# Lighthouse Lofts



## Kenneth Flippen (Sep 5, 2009)

has anybody dealt with or flew thier birds? thay've always got birds for sale and several of them at decent prices just wondering. they're in New York I think Mastic Beach

Kenneth Flippen


----------



## MaryOfExeter (Sep 30, 2007)

It's sad that they have a website, in which the only thing you can do is buy birds. No race results or anything worth looking at. Hopefully someone will know whether their birds are as good as they claim to be


----------



## bbcdon (Oct 16, 2007)

I did some googling, and it seems his name is Gary Bossong. I was able to see where he had purchased a bird for 350 euro in europe or asia. It also showed some closed auctions on ipigeon, but it did not state the owner, seller, and showed 0 bids. That is all I was able to find.


----------



## Kenneth Flippen (Sep 5, 2009)

*I had the same impression*

I've not really give them alot of attention it seems like if you want it they've got it with out race results they're on a couple auction sites I think. 

I'm looking to buy young birds and fly them and select my breeders from birds proven in my loft I have somewhere around 27-30 pair(not sure yet on some 09's) and I'll bet I'm lucky if 6 or 8 are worth keeping. my plan is to fly them, and breed the best to the best it seems alot people agree on best to best even though a good racer dosen't guarantee a good breeder. but my guess the genes are there if the bird flew good and if not it go back to racing. not concerned with peds just performance.

Kenneth


----------



## hillfamilyloft (Jun 22, 2005)

I know a few guys who will bring in 6 or 8 young birds in with their team to fly every year. They will try them out and which ever ones fly well they will then cross in with there birds. If they do not fly better they will get rid of them. 

Randy


----------



## MaryOfExeter (Sep 30, 2007)

I've thought about doing that myself. I would have already, but I just don't have the room. After this year I should be able to thin out my breeders much more. So that means less young birds from mine, and more room for some test birds. I do however, buy a few auction birdsto support our club(s), and some people give me a couple, so I guess that still counts


----------



## Pigeon0446 (Apr 22, 2007)

Kenneth Flippen said:


> has anybody dealt with or flew thier birds? thay've always got birds for sale and several of them at decent prices just wondering. they're in New York I think Mastic Beach
> 
> Kenneth Flippen


He's only 25 miles from me and I've never heard of him or seen his name on the combine sheets so I guess he don't fly because if he did I would have seen him on the sheets.


----------



## 1981 (Aug 9, 2006)

Pigeon0446 said:


> He's only 25 miles from me and I've never heard of him or seen his name on the combine sheets so I guess he don't fly because if he did I would have seen him on the sheets.

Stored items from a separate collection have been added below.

(** X23.  [create_or_continue_chat] writes into the user's own chats only.
    Whatever the request holds, the messages of a chat that [get_chat] does
    not find for the authenticated user (a chat of another user, or none)
    are the same after the view as before, committed or not.  And a request
    that names such a chat is served under a new chat: when its message has
    parts, the title is generated, and the two commits succeed, the view
    makes a chat of the user under the fresh identifier, stores the message
    there, and answers with the stream of that chat. *)
Theorem chat_view_writes_own_chats_only
    (sur : Surroundings) (req : Request) (d : Database) (uid cid : string) :
  Auth.authenticate sur req = Ret (inr uid) ->
  ChatStore.get_chat d cid uid = None ->
  cid <> new_chat_id sur ->
  messages_of (snd (Views.create_or_continue_chat sur req d)) cid = messages_of d cid
  /\ forall (items mitems : list (PyVal * PyVal)) (chat : ChatRow) (d1 : Database),
       req_json req = PDict items ->
       Views.dict_default items "message" PNone = PDict mitems ->
       truthy (Views.dict_default mitems "parts" PNone) = true ->
       truthy (Views.dict_default items "chat_id" PNone) = true ->
       uuid_ctor sur (Views.dict_default items "chat_id" PNone) = Ret cid ->
       Views.new_chat sur d uid items (Views.dict_default mitems "parts" PNone)
         (py_or (Views.dict_default items "model_id" (PStr "phi3:mini"))
                (PStr "phi3:mini")) = (Ret chat, d1) ->
       env_commit (user_env sur) = None ->
       cr_id chat = new_chat_id sur
       /\ cr_user_id chat = uid
       /\ chat_table d1 = (chat_table d ++ [chat])%list
       /\ exists tokens message d2,
            ChatStore.add_message (user_env sur) d1 (new_chat_id sur)
              (Views.column_text sur (Views.dict_default mitems "role" (PStr "user")))
              (Views.dict_default mitems "parts" PNone)
              (Views.dict_default mitems "attachments" (PList []))
            = (Ret message, d2)
            /\ Views.create_or_continue_chat sur req d =
               (Ret (EventStream "text/event-stream" Views.stream_headers
                       (stream_chat_response_sync (stream_env sur) (new_chat_id sur)
                                                  tokens)),
                d2).
Proof.
  intros A Hnone Hnew. split.
  - unfold Views.create_or_continue_chat. rewrite A.
    destruct (truthy (req_json req)); cbn [negb]; [|reflexivity].
    destruct (req_json req) as [| | | | | | | |items]; try reflexivity.
    destruct (truthy (Views.dict_default items "message" PNone)); cbn [negb];
      [|reflexivity].
    destruct (Views.dict_default items "message" PNone) as [| | | | | | | |mitems];
      try reflexivity.
    destruct (truthy (Views.dict_default mitems "parts" PNone)); cbn [negb];
      [|reflexivity].
    pose proof (messages_of_chat_body sur d uid items mitems
                  (Views.dict_default mitems "parts" PNone) cid Hnone Hnew) as H.
    destruct (Views.chat_body sur d uid items mitems _) as [[response|e] d'];
      cbn [snd] in *; exact H.
  - intros items mitems chat d1 Hj Hm Hp Hc Hu Hn He.
    destruct (new_chat_made _ _ _ _ _ _ _ _ Hn) as (I1 & I2 & I3).
    repeat (split; [assumption|]).
    unfold Views.create_or_continue_chat. rewrite A, Hj.
    assert (Tm : truthy (PDict mitems) = true) by exact (truthy_default _ _ Hp).
    assert (Ti : truthy (PDict items) = true).
    { apply (truthy_default items "message"). now rewrite Hm. }
    rewrite Ti. cbn [negb]. rewrite Hm, Tm. cbn [negb]. rewrite Hp. cbn [negb].
    unfold Views.chat_body, Views.find_chat. rewrite Hc, Hu, Hnone, Hn, I1.
    unfold ChatStore.add_message. rewrite He.
    eexists. eexists. eexists. split; reflexivity.
Qed.

Lemma chat_view_writes_own_chats_only_witness :
  let me := "11111111-1111-4111-8111-111111111111" in
  let owner := "22222222-2222-4222-8222-222222222222" in
  let theirs := "33333333-3333-4333-8333-333333333333" in
  let fresh := "44444444-4444-4444-8444-444444444444" in
  let d := mkDatabase [mkChatRow theirs owner "Theirs" (PStr "private") PNone 1 1] []
                      [mkMessage "row-0" theirs "user" (PList [text_part "secret"])
                                 (PList []) 50] false in
  let body := PDict [ (PStr "chat_id", PStr theirs);
                      (PStr "message",
                       PDict [ (PStr "role", PStr "user");
                               (PStr "parts", PList [text_part "Hi"]) ]) ] in
  let chat := mkChatRow fresh me "A title" (PStr "private") PNone 10 10 in
  messages_of (snd (Views.create_or_continue_chat uuid_surroundings
                      (header_request me body) d)) theirs
  = messages_of d theirs
  /\ exists tokens message d2,
       ChatStore.add_message scenario_env
         (mkDatabase (chat_table d ++ [chat]) [] (message_table d) false) fresh
         "user" (PList [text_part "Hi"]) (PList [])
       = (Ret message, d2)
       /\ Views.create_or_continue_chat uuid_surroundings (header_request me body) d =
          (Ret (EventStream "text/event-stream" Views.stream_headers
                  (stream_chat_response_sync scenario_env fresh tokens)),
           d2).
Proof.
  cbv zeta.
  destruct (chat_view_writes_own_chats_only uuid_surroundings
              (header_request "11111111-1111-4111-8111-111111111111"
                 (PDict [ (PStr "chat_id", PStr "33333333-3333-4333-8333-333333333333");
                          (PStr "message",
                           PDict [ (PStr "role", PStr "user");
                                   (PStr "parts", PList [text_part "Hi"]) ]) ]))
              (mkDatabase [mkChatRow "33333333-3333-4333-8333-333333333333"
                                     "22222222-2222-4222-8222-222222222222"
                                     "Theirs" (PStr "private") PNone 1 1] []
                          [mkMessage "row-0" "33333333-3333-4333-8333-333333333333" "user"
                                     (PList [text_part "secret"]) (PList []) 50] false)
              "11111111-1111-4111-8111-111111111111"
              "33333333-3333-4333-8333-333333333333"
              eq_refl eq_refl ltac:(discriminate)) as [H1 H2].
  split; [exact H1|].
  destruct (H2 [ (PStr "chat_id", PStr "33333333-3333-4333-8333-333333333333");
                 (PStr "message",
                  PDict [ (PStr "role", PStr "user");
                          (PStr "parts", PList [text_part "Hi"]) ]) ]
               [ (PStr "role", PStr "user"); (PStr "parts", PList [text_part "Hi"]) ]
               (mkChatRow "44444444-4444-4444-8444-444444444444"
                          "11111111-1111-4111-8111-111111111111"
                          "A title" (PStr "private") PNone 10 10)
               (mkDatabase
                  [ mkChatRow "33333333-3333-4333-8333-333333333333"
                              "22222222-2222-4222-8222-222222222222"
                              "Theirs" (PStr "private") PNone 1 1;
                    mkChatRow "44444444-4444-4444-8444-444444444444"
                              "11111111-1111-4111-8111-111111111111"
                              "A title" (PStr "private") PNone 10 10 ]
                  []
                  [mkMessage "row-0" "33333333-3333-4333-8333-333333333333" "user"
                             (PList [text_part "secret"]) (PList []) 50] false)
               eq_refl eq_refl eq_refl eq_refl eq_refl eq_refl eq_refl)
    as (_ & _ & _ & H3).
  exact H3.
Defined.

Lemma stream_chat_source_fresh (repr : PyVal -> string)
    (llm : string -> list string * option PyExc) (messages : list PyVal)
    (system_prompt : PyVal) :
  exists frags failure,
    LLMPrompt.stream_chat_source repr llm messages system_prompt
    = fresh_source frags failure.
Proof.
  unfold LLMPrompt.stream_chat_source.
  destruct (LLMPrompt.convert_messages_to_prompt repr messages system_prompt) as [p|e].
  - eexists. eexists. reflexivity.
  - eexists. eexists. reflexivity.
Qed.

Maybe he's peddling pigeons by buying pedigree birds. Just my thoughts on it. I could be wrong. Who knows.


----------



## MaryOfExeter (Sep 30, 2007)

1981 said:


> Maybe he's peddling pigeons by buying pedigree birds. Just my thoughts on it. I could be wrong. Who knows.


That's what I figured. It's a shame too. I think they're the ones who advertise having Heitzman sions and stassarts.


----------



## SouthTown Racers (Jan 14, 2009)

I think Ive seen his name in the results of some of the big one loft races


----------



## conditionfreak (Jan 11, 2008)

I know nothing about him or them. However, there are guys who have good birds and do not race because of location or maybe other reasons.

But generally, if you want to acquire good racers, you should get them from good racers.


----------



## bbcdon (Oct 16, 2007)

By the way conditionfreak, were you pleasantly surprised as to the beauty of those Sions?


----------



## conditionfreak (Jan 11, 2008)

Yea. I posted on the Sion thread I started awhile back, that they are sleek, healthy, muscular and beautiful. They put my own birds to shame. But, my birds can fly alright, so let's see what these Sions do for me (I have to add the "for me" because they fly for others well). 

They are beautiful birds in sight and in the hand. Very impressed thus far. I might order a kit of young birds from SkyLake.


----------



## ozzy1963 (Apr 28, 2009)

Hey, becky with RKM Lofts, when you get ready to thin out your birds let me know. Guy's I have several of her birds and they are great, exactlly what she said they would be. This is going to be my first year racing, so we'll she how the young ones do!


----------



## JRNY (Nov 17, 2009)

He has the IF banner on his page but cant find anything else on him.


----------



## Lickfork (Feb 1, 2010)

I can't tell you much about what he's selling but he bought some Sions from me last spring. He kept up his part of the deal and done everything he said.


----------



## karenwrightus (Aug 21, 2010)

bad idea too be there.unless you know his birds. look at the birds. and form your own opinion.


----------



## karenwrightus (Aug 21, 2010)

He has good birds


----------



## blongboy (Nov 10, 2009)

MaryOfExeter said:


> I've thought about doing that myself. I would have already, but I just don't have the room. After this year I should be able to thin out my breeders much more. So that means less young birds from mine, and more room for some test birds. I do however, buy a few auction birdsto support our club(s), and some people give me a couple, so I guess that still counts


hey Becky what do you do with all you bird if you dont want them anymore? is their a auction, or swap meet?


----------